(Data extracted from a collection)
▬▬▬▬▬▬▬▬▬▬
(** ** Facts about traces and the polling loop *)

(** Entering [readSimpleRoutingQueue] up to the first attempt of the loop. *)
Ltac enter_read :=
  unfold readSimpleRoutingQueue, WithRetriesForRead, WithRetries, bind,
    d_Id, log_Printf, time_Now.

(** Closed statements about a run against a scripted proxy hold by running it. *)
Ltac by_running := vm_compute; repeat split.

Lemma countEv_app p (tr1 tr2 : list Event) :
  countEv p (tr1 ++ tr2) = countEv p tr1 + countEv p tr2.
Proof.
  induction tr1 as [|e tr1 IH]; simpl; [reflexivity|].
  rewrite IH. lia.
Qed.

Lemma countEv_none p q (tr : list Event) :
  (forall e, q e = true -> p e = false) ->
  forallb q tr = true -> countEv p tr = 0.
Proof.
  intros Hpq. induction tr as [|e tr IH]; simpl; [reflexivity|].
  intros [He Htr]%andb_prop. rewrite (Hpq e He). simpl. auto.
Qed.

Lemma readEvent_not_create id e : readEvent id e = true -> isCreate e = false.
Proof. destruct e; simpl; congruence. Qed.

Lemma readEvent_not_update id e : readEvent id e = true -> isUpdate e = false.
Proof. destruct e; simpl; congruence. Qed.

Section LifecycleFacts.

Context {R : Type}.
Variable proxy : Proxy R.
Variable IsStatus404ByInt : Z -> bool.
Variable CheckState : ResourceData -> ResourceData -> option RetryError.
Variable readCeiling : time.Duration.

Local Notation "'read_check'" := (readSimpleRoutingQueue_check proxy IsStatus404ByInt CheckState).
Local Notation "'delete_check'" := (deleteSimpleRoutingQueue_check proxy IsStatus404ByInt).
Local Notation "'read'" := (readSimpleRoutingQueue proxy IsStatus404ByInt CheckState readCeiling).
Local Notation "'create'" := (createSimpleRoutingQueue proxy IsStatus404ByInt CheckState readCeiling).
Local Notation "'update'" := (updateSimpleRoutingQueue proxy IsStatus404ByInt CheckState readCeiling).
Local Notation "'delete'" := (deleteSimpleRoutingQueue proxy IsStatus404ByInt).

Lemma reads_refl (w : World R) : reads w w.
Proof. split; [reflexivity|]. exists []. rewrite app_nil_r. auto. Qed.

Lemma reads_trans (w1 w2 w3 : World R) : reads w1 w2 -> reads w2 w3 -> reads w1 w3.
Proof.
  intros [Hid1 (e1 & Ht1 & Hf1)] [Hid2 (e2 & Ht2 & Hf2)].
  split; [congruence|].
  exists (e1 ++ e2). split.
  - rewrite Ht2, Ht1, app_assoc. reflexivity.
  - rewrite forallb_app, Hf1. rewrite Hid1 in Hf2. rewrite Hf2. reflexivity.
Qed.

Lemma reads_gotten w : reads w (gotten proxy w).
Proof.
  split; [reflexivity|]. exists [EvGet (rdId (d w))]. split; [reflexivity|].
  simpl. rewrite bool_decide_eq_true_2; reflexivity.
Qed.

Lemma reads_logged msg (w : World R) : reads w (logged msg w).
Proof. split; [reflexivity|]. exists [EvLog msg]. auto. Qed.

Lemma reads_same (w w' : World R) :
  rdId (d w') = rdId (d w) -> trace w' = trace w -> reads w w'.
Proof.
  intros Hid Htr. split; [exact Hid|]. exists []. rewrite app_nil_r. auto.
Qed.

(** The values of the queue are set without touching anything but the
    attribute store. *)
Lemma setQueueValues_reads q (w : World R) : reads w (final (setQueueValues q w)).
Proof.
  destruct q as [[qid [nm|] [cpn|] [et|]]|];
    cbv [setQueueValues bind deref ret panic d_Set SetNillableValue modifyD final
         Queue.Name Queue.CallingPartyName Queue.EnableTranscription];
    apply reads_same; reflexivity.
Qed.

Lemma read_check_reads w : reads w (final (read_check w)).
Proof.
  unfold readSimpleRoutingQueue_check, bind, d_Id, call, getD. simpl.
  fold (gotten proxy w).
  destruct (replyOf _ w) as [[q code] [err|]].
  - destruct (IsStatus404ByInt code); apply reads_gotten.
  - pose proof (setQueueValues_reads q (gotten proxy w)) as Hs.
    destruct (setQueueValues q (gotten proxy w)) as [[] w'| w'| w']; simpl in *;
      exact (reads_trans _ _ _ (reads_gotten w) Hs).
Qed.

Lemma delete_check_reads w : reads w (final (delete_check w)).
Proof.
  unfold deleteSimpleRoutingQueue_check, bind, d_Id, call. simpl.
  fold (gotten proxy w).
  destruct (replyOf _ w) as [[q code] [err|]]; [|apply reads_gotten].
  destruct (IsStatus404ByInt code); simpl; [|apply reads_gotten].
  exact (reads_trans _ _ _ (reads_gotten w) (reads_logged _ _)).
Qed.

(** The loop adds to the trace what its check adds, nothing else. *)
Lemma pollUntil_reads (check : M R (option RetryError)) start ceiling :
  (forall w, reads w (final (check w))) ->
  forall fuel w, reads w (final (pollUntil fuel start ceiling check w)).
Proof.
  intros Hc fuel. induction fuel as [|fuel IH]; intros w; simpl.
  - apply reads_refl.
  - unfold bind. specialize (Hc w).
    destruct (check w) as [[e|] w'| w'| w']; simpl in *; try exact Hc.
    destruct (Retryable e); simpl; [|exact Hc].
    destruct (ceiling <=? clock w' - start)%Z; simpl; [exact Hc|].
    exact (reads_trans _ _ _ Hc (IH w')).
Qed.

Lemma read_reads fuel w : reads w (final (read fuel w)).
Proof.
  unfold readSimpleRoutingQueue, WithRetriesForRead, WithRetries, bind.
  simpl.
  refine (reads_trans _ _ _ (reads_logged _ w) _).
  apply pollUntil_reads. apply read_check_reads.
Qed.

(** ** The two callbacks *)

(** What one run of the read callback does, by the reply of the proxy. *)
Lemma read_check_outcome (w : World R) :
  read_check w =
  match getReply proxy w with
  | (_, respCode, Some err) =>
      Returned
        (Some {| Err := "failed to read queue " +:+ rdId (d w) +:+ ": " +:+ err;
                 Retryable := IsStatus404ByInt respCode |})
        (gotten proxy w)
  | (currentQueue, _, None) =>
      match setQueueValues currentQueue (gotten proxy w) with
      | Returned _ w' => Returned (CheckState (d w) (d w')) w'
      | Panicked w' => Panicked w'
      | OutOfFuel w' => OutOfFuel w'
      end
  end.
Proof.
  unfold readSimpleRoutingQueue_check, bind, d_Id, call, getD, getReply.
  fold (gotten proxy w).
  destruct (replyOf (getRoutingQueue proxy (rdId (d w))) w) as [[q code] [err|]].
  - unfold RetryableError, NonRetryableError, ret.
    destruct (IsStatus404ByInt code); reflexivity.
  - destruct (setQueueValues q (gotten proxy w)); reflexivity.
Qed.

(** What one run of the delete callback does, by the reply of the proxy. *)
Lemma delete_check_outcome (w : World R) :
  delete_check w =
  match getReply proxy w with
  | (_, _, None) =>
      Returned
        (NonRetryableError
           ("error deleting routing queue " +:+ rdId (d w) +:+ ": " +:+ fmt_nil_s))
        (gotten proxy w)
  | (_, respCode, Some _) =>
      if IsStatus404ByInt respCode
      then Returned None (logged ("Deleted routing queue " +:+ rdId (d w)) (gotten proxy w))
      else Returned (RetryableError ("routing queue " +:+ rdId (d w) +:+ " still exists"))
             (gotten proxy w)
  end.
Proof.
  unfold deleteSimpleRoutingQueue_check, bind, d_Id, call, getReply.
  fold (gotten proxy w).
  destruct (replyOf (getRoutingQueue proxy (rdId (d w))) w) as [[q code] [err|]];
    [|reflexivity].
  destruct (IsStatus404ByInt code); reflexivity.
Qed.

(** Not-found attempts below the ceiling are all retried: the loop arrives at
    the world after them with the fuel it has left. *)
Lemma pollUntil_skips_not_found n :
  forall fuel start (w wn : World R),
    notFoundAttempts proxy IsStatus404ByInt readCeiling n start w = Some wn ->
    pollUntil (n + fuel) start readCeiling read_check w =
    pollUntil fuel start readCeiling read_check wn.
Proof.
  induction n as [|n IH]; intros fuel start w wn Hn; cbn [notFoundAttempts] in Hn.
  - injection Hn as <-. reflexivity.
  - change (S n + fuel) with (S (n + fuel)). cbn [pollUntil]. unfold bind at 1.
    rewrite read_check_outcome.
    destruct (getReply proxy w) as [[q code] [err|]]; [|discriminate].
    destruct (IsStatus404ByInt code); cbn [andb] in Hn; [|discriminate].
    destruct (clock (gotten proxy w) - start <? readCeiling)%Z eqn:Hlt; [|discriminate].
    cbn [Retryable]. unfold bind, time_Now.
    apply Z.ltb_lt in Hlt.
    destruct (readCeiling <=? clock (gotten proxy w) - start)%Z eqn:Hle;
      [apply Z.leb_le in Hle; lia|].
    apply IH. exact Hn.
Qed.


(** ** Read *)

(** C4. In the read callback a client error is retryable exactly when its
    status code is classified as not-found, and terminal otherwise.  Hence a
    read whose first [n] gets all come back not-found before the ceiling, and
    whose next attempt succeeds, returns success. *)
Theorem read_retries_exactly_not_found :
  (forall (w : World R) q respCode err,
      getReply proxy w = (q, respCode, Some err) ->
      exists e,
        read_check w = Returned (Some e) (gotten proxy w) /\
        Retryable e = IsStatus404ByInt respCode) /\
  (forall n fuel (w wn w' : World R),
      let w0 := logged ("Reading simple queue " +:+ rdId (d w)) w in
      notFoundAttempts proxy IsStatus404ByInt readCeiling n (clock w0) w0 = Some wn ->
      read_check wn = Returned None w' ->
      n < fuel ->
      read fuel w = Returned [] w').
Proof.
  split.
  - intros w q code err Hrep. rewrite read_check_outcome, Hrep.
    eexists. split; reflexivity.
  - intros n fuel w wn w' w0 Hn Hok Hfuel.
    enter_read.
    fold w0.
    replace fuel with (n + S (fuel - S n)) by lia.
    rewrite (pollUntil_skips_not_found n _ _ _ _ Hn).
    cbn [pollUntil]. unfold bind. rewrite Hok. reflexivity.
Qed.

(** C10. Read relies on the name being present in every payload a successful
    get returns.  In any attempt, first or later, a get that succeeds with a
    queue whose name is nil makes the callback panic on the dereference, and
    the poll, hence read, panics with it; whereas a queue with a name and
    neither optional field goes through, the two optional fields being
    nil-guarded. *)
Theorem read_panics_on_nil_name :
  (forall (w : World R) q respCode,
      getReply proxy w = (Some q, respCode, None) ->
      Queue.Name q = None ->
      read_check w = Panicked (gotten proxy w) /\
      forall fuel start ceiling,
        pollUntil (S fuel) start ceiling read_check w = Panicked (gotten proxy w)) /\
  (forall n fuel (w wn : World R) q respCode,
      let w0 := logged ("Reading simple queue " +:+ rdId (d w)) w in
      notFoundAttempts proxy IsStatus404ByInt readCeiling n (clock w0) w0 = Some wn ->
      getReply proxy wn = (Some q, respCode, None) ->
      Queue.Name q = None ->
      read (n + S fuel) w = Panicked (gotten proxy wn)) /\
  (forall (w : World R) qid name,
      setQueueValues (Some (Queue.mk qid (Some name) None None)) w =
      Returned tt (withD (Set_ "name" (VString name) (d w)) w)).
Proof.
  assert (Hcheck : forall (w : World R) q respCode,
             getReply proxy w = (Some q, respCode, None) ->
             Queue.Name q = None ->
             read_check w = Panicked (gotten proxy w)).
  { intros w q code Hrep Hname. rewrite read_check_outcome, Hrep.
    unfold setQueueValues, bind, deref, ret. rewrite Hname. reflexivity. }
  assert (Hpoll : forall (w : World R) q respCode,
             getReply proxy w = (Some q, respCode, None) ->
             Queue.Name q = None ->
             forall fuel start ceiling,
               pollUntil (S fuel) start ceiling read_check w = Panicked (gotten proxy w)).
  { intros w q code Hrep Hname fuel start ceiling.
    cbn [pollUntil]. unfold bind. rewrite (Hcheck w q code Hrep Hname). reflexivity. }
  split; [|split].
  - intros w q code Hrep Hname. split; [exact (Hcheck w q code Hrep Hname)|].
    exact (Hpoll w q code Hrep Hname).
  - intros n fuel w wn q code w0 Hn Hrep Hname.
    enter_read. fold w0.
    rewrite (pollUntil_skips_not_found n _ _ _ _ Hn).
    exact (Hpoll wn q code Hrep Hname fuel _ _).
  - intros w qid name. reflexivity.
Qed.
▬▬▬▬▬▬▬▬▬▬
> **What this task involves**
Identify the lines above that contain the word "WithRetries", then copy them.

> **Task response**
  unfold readSimpleRoutingQueue, WithRetriesForRead, WithRetries, bind,
  unfold readSimpleRoutingQueue, WithRetriesForRead, WithRetries, bind.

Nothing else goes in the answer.